‘What’s Going On’ was a pivotal album for Marvin Gaye. Musically it signalled a more mature, politically aware sound that incorporated Gaye’s renewed spirituality after the sudden and tragic death of his close friend Tammi Terrell. In Gaye’s personal life, this was also a significant turning point, one that could be ultimately placed as the peak which led to his downfall and eventual death.

Marvin Pentz Gay Junior was born on April 2 1939. He was one of four children and lived in Washington DC with his mother who worked as a maid and his father, the leader of a small church congregation.

Gaye first found music singing with his father’s choir. He had a natural talent and before he reached his teenage years he was teaching himself to play the family piano. He had a very strict upbringing and rebelled against his father’s firm religious teachings by learning to play blues and ballads.

At the age of 18, Gaye escaped his father’s discipline through a brief spell in the Air Force. He joined forgotten group the Rainbows, then the Marquees and doo-wop group the Moonglows. Soon Gaye was a session drummer and a vocalist for Motown Records. This is where he started his career as a best selling soul artist, earning millions yet still managing to die in debt.

Gaye was offered a solo contract after he married Anna, the sister of Motown boss Berry Gordy, in 1961. This prompted him to add the ‘e’ to his surname, worrying that new connotations of the word "gay" may hurt his reputation.

A string of number one R&B hits made Marvin Gaye Motown’s best-selling male vocalist. This allowed him a lot more creative freedom and gave him a "get-out-of-jail-free" pass and some extra leeway with Motown’s bosses. This was much needed when he came up with the material for ‘What’s Going On’ and Motown initially refused to release it.

‘What’s Going On’ would have never become the structured and emotionally charged album it is if the few years before its release had not been as turbulent.

Gaye’s image was every bit the smooth soul singer and Motown utilised this by teaming him up with a number of female soul artists. His most successful duet partnership was with Tammi Terrell. They recorded four albums, their voices working perfectly together. One of my favourite all time songs is Gaye/Terrell duet ‘Aint no Mountain High Enough.’ The song effortlessly captures their energy and passion for singing; they are not just singing a song together, they make their voices one.

In 1968 Terrell collapsed on stage in Gaye’s arms. She had developed a brain tumour and tragically died two years later. Terrell’s illness hit him hard but he kept recording and released ‘I Heard it Through the Grapevine’ in 1968, Motown’s biggest selling record at the time. When she died, however, he was so grief stricken he spent nearly a year in seclusion. When he returned, he had written the material for ‘What’s Going On’.

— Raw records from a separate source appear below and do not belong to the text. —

(** C29: a token that verifies for an identity is one the API server
    authenticated, for the receiver's audience and no other, as the service
    account of the identity's namespace, bound to the Pod the identity names;
    and that Pod, read after the review, has this UID and runs as this
    account. Nothing but these calls was made, and the context was alive
    before, between and after them. *)
Theorem verified_token_bound (token : string) (i : Identity) (log : list (entry tokenE)) :
  exec any_answer (Verify token i) [] (Ok tt) log ->
  let b := IdentityBinding i in
  exists review pod account,
    log = [answered TokenContextFailed false; answered (CreateReview token [TokenAudience]) (Ok review); answered TokenContextFailed false;
           answered (ReadTokenPod (Namespace b) (PodName b)) (Ok pod); answered TokenContextFailed false] /\
    ReviewError review = EmptyString /\ Authenticated review = true /\ Audiences review = [TokenAudience] /\
    UserName review = "system:serviceaccount:" +:+ Namespace b +:+ ":" +:+ account /\ account <> EmptyString /\
    Extra review !! PodNameKey = Some [PodName b] /\ Extra review !! PodUIDKey = Some [PodUID b] /\
    MetaUID (PodMeta pod) = PodUID b /\ MetaNamespace (PodMeta pod) = Namespace b /\ ServiceAccountName (PodSpecOf pod) = account.
Proof.
  unfold Verify. intros H1. destruct (ValidToken token); [|by destruct H1].
  apply runs_call in H1 as ([] & H1); [by destruct H1|]. apply runs_call in H1 as ([review|] & H1); [|by destruct H1].
  apply runs_call in H1 as ([] & H1); [by destruct H1|]. simpl negb in H1. cbn iota in H1.
  destruct (empty (ReviewError review)) eqn:Ee in H1; [|by destruct H1]. destruct (reviewed_account review i) as [account|] eqn:Ea; [|by destruct H1].
  apply runs_call in H1 as ([pod|e] & H1); [|by destruct e, H1]. destruct (_ && _) eqn:Ep in H1; [|by destruct H1].
  apply runs_call in H1 as ([] & H1); [by destruct H1|]. apply runs_ret in H1 as [_ ->].
  unfold reviewed_account in Ea. destruct (_ && _) eqn:E1 in Ea; [|done].
  destruct (account_of _ _) as [account'|] eqn:Eac; [|done]. destruct (_ && _) eqn:E2 in Ea; [|done]. injection Ea as ->.
  apply account_of_iff in Eac as [Hu Hne]. unfold extra_is, empty in *.
  rewrite !andb_true_iff, !bool_decide_eq_true in E1. rewrite !andb_true_iff, !bool_decide_eq_true in E2. rewrite !andb_true_iff, !bool_decide_eq_true in Ep.
  apply bool_decide_eq_true in Ee. destruct E2 as [[E2 _] [E3 _]]. exists review, pod, account.
  split_and!; try tauto.
  - by destruct (Extra review !! PodNameKey); simplify_eq/=.
  - by destruct (Extra review !! PodUIDKey); simplify_eq/=.
Qed.
(** The status of an uncertain run before its claim is retired. *)
Definition uncertain_status (m : PtahMigration) (operation : MigrationOperationStatus) (run : MigrationRunStatus) (failure : ctl_error)
    (reportedTarget : string) (recorded next : Z) (s : PtahMigrationStatus) : PtahMigrationStatus :=
  next_at next (setMigrationTargetFailure (Some failure)
    (setMigrationCondition "Progressing" "False" "ApplyOutcomeUnknown"
      (setMigrationCondition "Ready" "False" "ApplyOutcomeUnknown"
        (setMigrationCondition "Blocked" "True" "ApplyOutcomeUnknown"
          (phase "Blocked"
            ((recordUnresolvedMigrationRun m operation run reportedTarget recorded (s <| LastRun := Some run |>)) <| MPlan := None |>)))))).

Definition retireUncertainMigrationApply (job : option Job) (failure : ctl_error) (reportedTarget : string) (mayStillWrite : bool) : M answer :=
  m <~ get;
  match ActiveOperation (Status_ m) with
  | None => ret done_
  | Some operation =>
      match job with
      | None => ret tt
      | Some job =>
          outcome <~ ask (ReportedOutcome job);
          ask (PatchJobTTL job (MigrationRunKeepsLog (bool_decide (is_Some (ApprovalRef operation))) outcome false)) ;~ ret tt
      end ;~
      before <~ get;
      finishedAt <~ now;
      recorded <~ now;
      t <~ now;
      let run := recordMigrationRunProvenance before operation reportedTarget (uncertain_run operation job finishedAt) in
      status (uncertain_status before operation run failure reportedTarget recorded (t + migrationInterval (Interval (Spec before)))) ;~
      err <~ retireMigrationClaim r before DispositionUnaccounted mayStillWrite;
      match err with
      | Some e => ret (failed e)
      | None => if mayStillWrite then ret (after_ (5 * Second)) else requeue_next
      end
  end.

Definition finishUncertainMigrationApply (job : option Job) (failure : ctl_error) (reportedTarget : string) : M answer :=
  m <~ get;
  match ActiveOperation (Status_ m) with
  | None => ret done_
  | Some operation =>
      mayStillWrite <~ dispatchedApplyMayStillWrite operation job;
      retireUncertainMigrationApply job failure reportedTarget mayStillWrite
  end.
(* ===== verification/WriteRequest.v ===== *)
(** * Requests of the manager's writes (package [internal/controllerwrite])

    What every check of the write guard shares: the admission request and its
    type, the decoding of a candidate, the fields of a Job nobody reviewed,
    its one exact controller owner, and the metadata only the server fills.
    [Validator.Validate] itself is in [WriteGuard].

    [sigs.k8s.io/json.UnmarshalStrict] is a parameter that gives the kind and
    the object of a document it decodes without an error, strict or not. *)
From Stdlib Require Import ZArith Lia.
From stdpp Require Import base list gmap strings.
From S2P Require Import Prelude GoStrings Fingerprint TargetLock KubeMeta.
Local Open Scope go_scope.
Local Open Scope Z_scope.

(** ** Requests *)

Record GroupVersionKind : Type := { KindGroup : string; KindVersion : string; KindName : string }.
#[export] Instance GroupVersionKind_eq_dec : EqDecision GroupVersionKind.
Proof. solve_decision. Defined.
Record GroupVersionResource : Type := { ResourceGroup : string; ResourceVersion_ : string; ResourceName : string }.
#[export] Instance GroupVersionResource_eq_dec : EqDecision GroupVersionResource.
Proof. solve_decision. Defined.

(** [AdmissionRequest]; the raw objects and options are their bytes. *)
Record AdmissionRequest : Type := {
  RequestUID : string;
  RequestKindOf : GroupVersionKind;
  RequestResourceOf : GroupVersionResource;
  SubResource : string;
  RequestKind : option GroupVersionKind;
  RequestResource : option GroupVersionResource;
  RequestSubResource : string;
  RequestName : string;
  RequestNamespace : string;
  RequestOperation : string;
  RequestUsername : string;
  RequestObject : string;
  RequestOldObject : string;
  RequestOptions : string;
}.

Definition operator_kind (name : string) : GroupVersionKind :=
  {| KindGroup := "operator.ptah.run"; KindVersion := "v1alpha1"; KindName := name |}.
Definition operator_resource (name : string) : GroupVersionResource :=
  {| ResourceGroup := "operator.ptah.run"; ResourceVersion_ := "v1alpha1"; ResourceName := name |}.
Definition jobKind : GroupVersionKind := {| KindGroup := "batch"; KindVersion := "v1"; KindName := "Job" |}.
Definition jobResource : GroupVersionResource := {| ResourceGroup := "batch"; ResourceVersion_ := "v1"; ResourceName := "jobs" |}.
Definition configMapKind : GroupVersionKind := {| KindGroup := EmptyString; KindVersion := "v1"; KindName := "ConfigMap" |}.
Definition configMapResource : GroupVersionResource := {| ResourceGroup := EmptyString; ResourceVersion_ := "v1"; ResourceName := "configmaps" |}.
Definition planKind : GroupVersionKind := operator_kind "PtahSchemaPlan".
Definition planResource : GroupVersionResource := operator_resource "ptahschemaplans".
Definition planChunkKind : GroupVersionKind := operator_kind "PtahSchemaPlanChunk".
Definition planChunkResource : GroupVersionResource := operator_resource "ptahschemaplanchunks".
Definition migrationPlanKind : GroupVersionKind := operator_kind "PtahMigrationPlan".
Definition migrationPlanResource : GroupVersionResource := operator_resource "ptahmigrationplans".

(** ** Refusals *)

(** What [badRequestf] says. *)
Inductive malformed : Type :=
| EmptyRequestUID | UnexpectedOldObject | NoOldObject | NoCandidate | Undecodable | OtherTypeMetadata | UnreviewedField (path : string).

(** What [denyf] says. *)
Inductive denial : Type :=
| NotTheManager | OnSubResource | OutsideContract | OperationRefused
| RequestTypeDiffers | ConvertedResource | ConvertedKind | CandidateIdentity | StatusInjected
| NoExactOwner | OwnerNotCurrent | OwnerDeleting
| NoMatchingOperation | NotReconstructed | SealKeyInvalid | OutsideIntent
| IdentityChanged | NotTTLTransition | TTLOutsideChoices | TTLOfOtherOperation | TTLOfSuccess | TTLNotApproved | TTLOfMigrationRun
| OwnerChanged | NotTerminal | NotPendingCleanup | NotActiveInstance | NoEnvelopeKeys | OutsideClaim | OtherFieldsChanged
| NoPlanReference | PlanUIDDiffers | PlanMetadataInvalid | PlanShapeInvalid | OtherPublication | OtherManager | SourceJobInvalid
| NotInManifest | ChunkInvalid | NotDispatchable | ProjectionInvalid (index : Z) | ChunksUnbound | ProjectionTooLarge | ProjectionContent
| SnapshotMalformed | SnapshotOwner | NotAConfigMapSource | SourceMissing | SnapshotDiffers
| NoExactResult | ResultIdentityDiffers | NotByTheManager | OutsideReserved | NoResultTrust | NotAuthorized | FrozenBinding
| NoPersistedIdentity | DeletionOptions | NeedsCascade | Retained (until : option Z).

(** [validationFailure]: [denyf], [badRequestf] and [internalf]. *)
Inductive failure : Type :=
| Denied (reason : denial)
| BadRequest (reason : malformed)
| NotInitialized
| ReadFailed (e : api_error).

(** [errors.As] finds a [validationFailure], and its kind picks the answer. *)
Inductive response : Type := Errored (code : Z) | DeniedResponse | Allowed.
Definition answer (r : result failure unit) : response :=
  match r with
  | Ok _ => Allowed
  | Err (BadRequest _) => Errored 400
  | Err NotInitialized | Err (ReadFailed _) => Errored 500
  | Err (Denied _) => DeniedResponse
  end.

Definition validateRequestType (req : AdmissionRequest) (resource : GroupVersionResource) (kind : GroupVersionKind) : result failure unit :=
  guard bool_decide (RequestKindOf req = kind) else Denied RequestTypeDiffers;
  guard match RequestResource req with Some r => bool_decide (r = resource) | None => true end else Denied ConvertedResource;
  guard match RequestKind req with Some k => bool_decide (k = kind) | None => true end else Denied ConvertedKind;
  Ok tt.

Definition validateRequestIdentity (req : AdmissionRequest) (metadata : ObjectMeta) : result failure unit :=
  guard negb (empty (RequestObject req)) else BadRequest NoCandidate;
  guard negb (empty (RequestNamespace req)) && negb (empty (RequestName req)) && bool_decide (MetaNamespace metadata = RequestNamespace req) &&
        bool_decide (MetaName metadata = RequestName req) else Denied CandidateIdentity;
  Ok tt.

(** [unreviewed] is empty but for a Job. *)
Definition decodeObject {T} (UnmarshalStrict : string -> option (GroupVersionKind * T)) (unreviewed : T -> string) (raw : string)
    (kind : GroupVersionKind) : result failure T :=
  guard negb (empty raw) else BadRequest NoCandidate;
  match UnmarshalStrict raw with
  | None => Err (BadRequest Undecodable)
  | Some (actualKind, object) =>
      guard bool_decide (actualKind = kind) else BadRequest OtherTypeMetadata;
      guard empty (unreviewed object) else BadRequest (UnreviewedField (unreviewed object));
      Ok object
  end.
Definition no_field {T} (_ : T) : string := EmptyString.

(** ** Fields of a Job nobody reviewed (job_fields.go)

    The fields the compiled Kubernetes types have and the Job contract was
    reviewed without: a pointer to one is an [option]. *)

(** A probe's handler: its HTTP and gRPC action, where it has one, by its
    [protocol] and its [mode]. *)
Record ProbeFields : Type := { HTTPGet : option (option string); GRPC : option (option string) }.
Record ContainerFields : Type := {
  BindMountOptions : list (option string);
  LivenessProbe : option ProbeFields;
  ReadinessProbe : option ProbeFields;
  StartupProbe : option ProbeFields;
  (** The lifecycle's [postStart] and [preStop], each by its HTTP action. *)
  Lifecycle : option (option (option (option string)) * option (option (option string)));
}.
(** A volume or a projection source: the user its files are given, and the
    users of its items. *)
Record FileSource : Type := { DefaultUser : option Z; ItemUsers : list (option Z) }.
Record ProjectionFields : Type := {
  ProjectedConfigMap : option (list (option Z));
  ProjectedSecretItems : option (list (option Z));
  ProjectedDownwardAPI : option (list (option Z));
  TokenUser : option (option Z);
  TrustBundleUser : option (option Z);
  CertificateUser : option (option Z);
}.
Record VolumeFields : Type := {
  EmptyDirMode : option (option Z);
  ConfigMapFiles : option FileSource;
  SecretFiles : option FileSource;
  DownwardFiles : option FileSource;
  ProjectedFiles : option (option Z * list ProjectionFields);
}.
Record JobFields : Type := {
  Scheduling : option string;
  EvictionResponders : option string;
  VolumeFieldsOf : list VolumeFields;
  InitFields : list ContainerFields;
  MainFields : list ContainerFields;
  EphemeralFields : list ContainerFields;
}.

(** The first that names a field. *)
Fixpoint first_of (l : list string) : string :=
  match l with
  | [] => EmptyString
  | s :: rest => if empty s then first_of rest else s
  end.
Definition under (path field : string) : string := if empty field then EmptyString else path +:+ field.
Definition index_path (list_name : string) (index : nat) : string := list_name +:+ "[" +:+ format_int (Z.of_nat index) +:+ "].".
Definition in_list {A} (list_name : string) (field : A -> string) (l : list A) : string :=
  first_of (imap (fun i a => under (index_path list_name i) (field a)) l).
Definition set_field {A} (name : string) (o : option A) : string := match o with Some _ => name | None => EmptyString end.
Definition in_some {A} (field : A -> string) (o : option A) : string := match o with Some a => field a | None => EmptyString end.

(** [unreviewedItemUser] and [unreviewedFileUser]. *)
Definition unreviewedItemUser (items : list (option Z)) : string := in_list "items" (set_field "user") items.
Definition unreviewedProjectionField (p : ProjectionFields) : string :=
  first_of [in_some (fun items => under "configMap." (unreviewedItemUser items)) (ProjectedConfigMap p);
            in_some (fun items => under "secret." (unreviewedItemUser items)) (ProjectedSecretItems p);
            in_some (fun items => under "downwardAPI." (unreviewedItemUser items)) (ProjectedDownwardAPI p);
            in_some (set_field "serviceAccountToken.user") (TokenUser p);
            in_some (set_field "clusterTrustBundle.user") (TrustBundleUser p);
            in_some (set_field "podCertificate.user") (CertificateUser p)].
Definition unreviewed_files (name : string) (source : option FileSource) : string :=
  in_some (fun s => under name (first_of [set_field "defaultUser" (DefaultUser s); unreviewedItemUser (ItemUsers s)])) source.
Definition unreviewedVolumeField (v : VolumeFields) : string :=
  first_of [in_some (set_field "emptyDir.mode") (EmptyDirMode v);
            unreviewed_files "configMap." (ConfigMapFiles v);
            unreviewed_files "secret." (SecretFiles v);
            unreviewed_files "downwardAPI." (DownwardFiles v);
            in_some (fun '(user, sources) =>
                       first_of [set_field "projected.defaultUser" user;
                                 in_list "projected.sources" unreviewedProjectionField sources]) (ProjectedFiles v)].
Definition unreviewedHandlerField (httpGet grpc : option (option string)) : string :=
  first_of [in_some (set_field "httpGet.protocol") httpGet; in_some (set_field "grpc.mode") grpc].
Definition unreviewed_probe (name : string) (probe : option ProbeFields) : string :=
  in_some (fun p => under name (unreviewedHandlerField (HTTPGet p) (GRPC p))) probe.
Definition unreviewedContainerField (c : ContainerFields) : string :=
  first_of [in_list "volumeMounts" (set_field "bindMountOptions") (BindMountOptions c);
            unreviewed_probe "livenessProbe." (LivenessProbe c);
            unreviewed_probe "readinessProbe." (ReadinessProbe c);
            unreviewed_probe "startupProbe." (StartupProbe c);
            in_some (fun '(postStart, preStop) =>
                       first_of [in_some (fun h => under "lifecycle.postStart." (unreviewedHandlerField h None)) postStart;
                                 in_some (fun h => under "lifecycle.preStop." (unreviewedHandlerField h None)) preStop]) (Lifecycle c)].
Definition unreviewedJobField (j : JobFields) : string :=
  first_of [set_field "spec.scheduling" (Scheduling j);
            set_field "spec.template.spec.evictionResponders" (EvictionResponders j);
            in_list "spec.template.spec.volumes" unreviewedVolumeField (VolumeFieldsOf j);
            in_list "spec.template.spec.initContainers" unreviewedContainerField (InitFields j);
            in_list "spec.template.spec.containers" unreviewedContainerField (MainFields j);
            in_list "spec.template.spec.ephemeralContainers" unreviewedContainerField (EphemeralFields j)].

(** ** Owners *)

Definition exactControllerOwner (references : list OwnerReference) (apiVersion kind : string) : option OwnerReference :=
  match references with
  | [reference] =>
      if bool_decide (OwnerAPIVersion reference = apiVersion) && bool_decide (OwnerKind reference = kind) &&
         negb (empty (OwnerName reference)) && negb (empty (OwnerUID reference)) && bool_decide (Controller reference = Some true) &&
         bool_decide (BlockOwnerDeletion reference = Some true)
      then Some reference else None
  | _ => None
  end.
Definition exactNamedControllerOwner (references : list OwnerReference) (apiVersion kind name uid : string) : option OwnerReference :=
  reference ← exactControllerOwner references apiVersion kind;
  if bool_decide (OwnerName reference = name) && bool_decide (OwnerUID reference = uid) then Some reference else None.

This album was nothing like the R&B soul Gaye had had success with in the past. He took his music and lyrics to another level, creating an album that instead of being a series of unrelated songs is a musical expression, a political comment on the war in Vietnam, race and spirituality.

What Gaye produced was new and had a deeper meaning that, despite worries from the label, transferred to the audience and reached them on a personal level. The title track was a number one hit and is a song that anybody with an interest in music knows even today, thirty years after it’s release.

One of the most stunning features of the album is the way elements from individual songs are weaved through the piece as a whole. A prominent bass line carries the album along while warm, hollow bongo drums are featured in most of songs capturing the thick syrupy quality of Marvin Gaye’s voice.

‘What’s Happening Brother’ comes in with gentle backing vocals, giving this song a light floating atmosphere. The xylophone is introduced along with a string and brass instrumental backdrop that shouldn’t work with the blues-y bass line, but it does.

The vocals on ‘Flyin’ High’ take over the song as they are so highly charged with gentle, yearning emotion. Again the xylophone floats across the song and brings in an instrumental musical style.

‘Save the Children’ brings back the bongo rhythm and the smooth sweeping sax. At the end of the song the bongo echo’s the title track and this is done again on the last track.

Both ‘God is Love’ and ‘Wholy Holy’ see Gaye returning to his more spiritual roots. ‘Wholy Holy’ is especially delicate, sounding like a steady build up and the verge of exploding into a thicker sound. It doesn’t come in this song but in the next, ‘Inner City Blues.’

‘Mercy Mercy Me’ was the next big hit for Gaye. It is a soothing song about the state of the environment and this time the more energising sax is complimented by the piano. The only confusing thing about this album comes at the end of this song, a strange sinister arrangement of synth and piano which leaves a lingering edge to the song. No matter how many times I listen to this song it never seems to fit.

‘Right On’ has a more blues orientated feel that leads on to ‘Wholy Holy’ and then ‘Inner City Blues.’ The last track of the album is a conclusion of everything that has been expressed. The bass and bongos again give the song a strong deep sound and Gaye builds on this with his stark lyrics that explore war, race and spirituality. The song ends with another echo of the title track bringing the album full circle, giving it a definite ending.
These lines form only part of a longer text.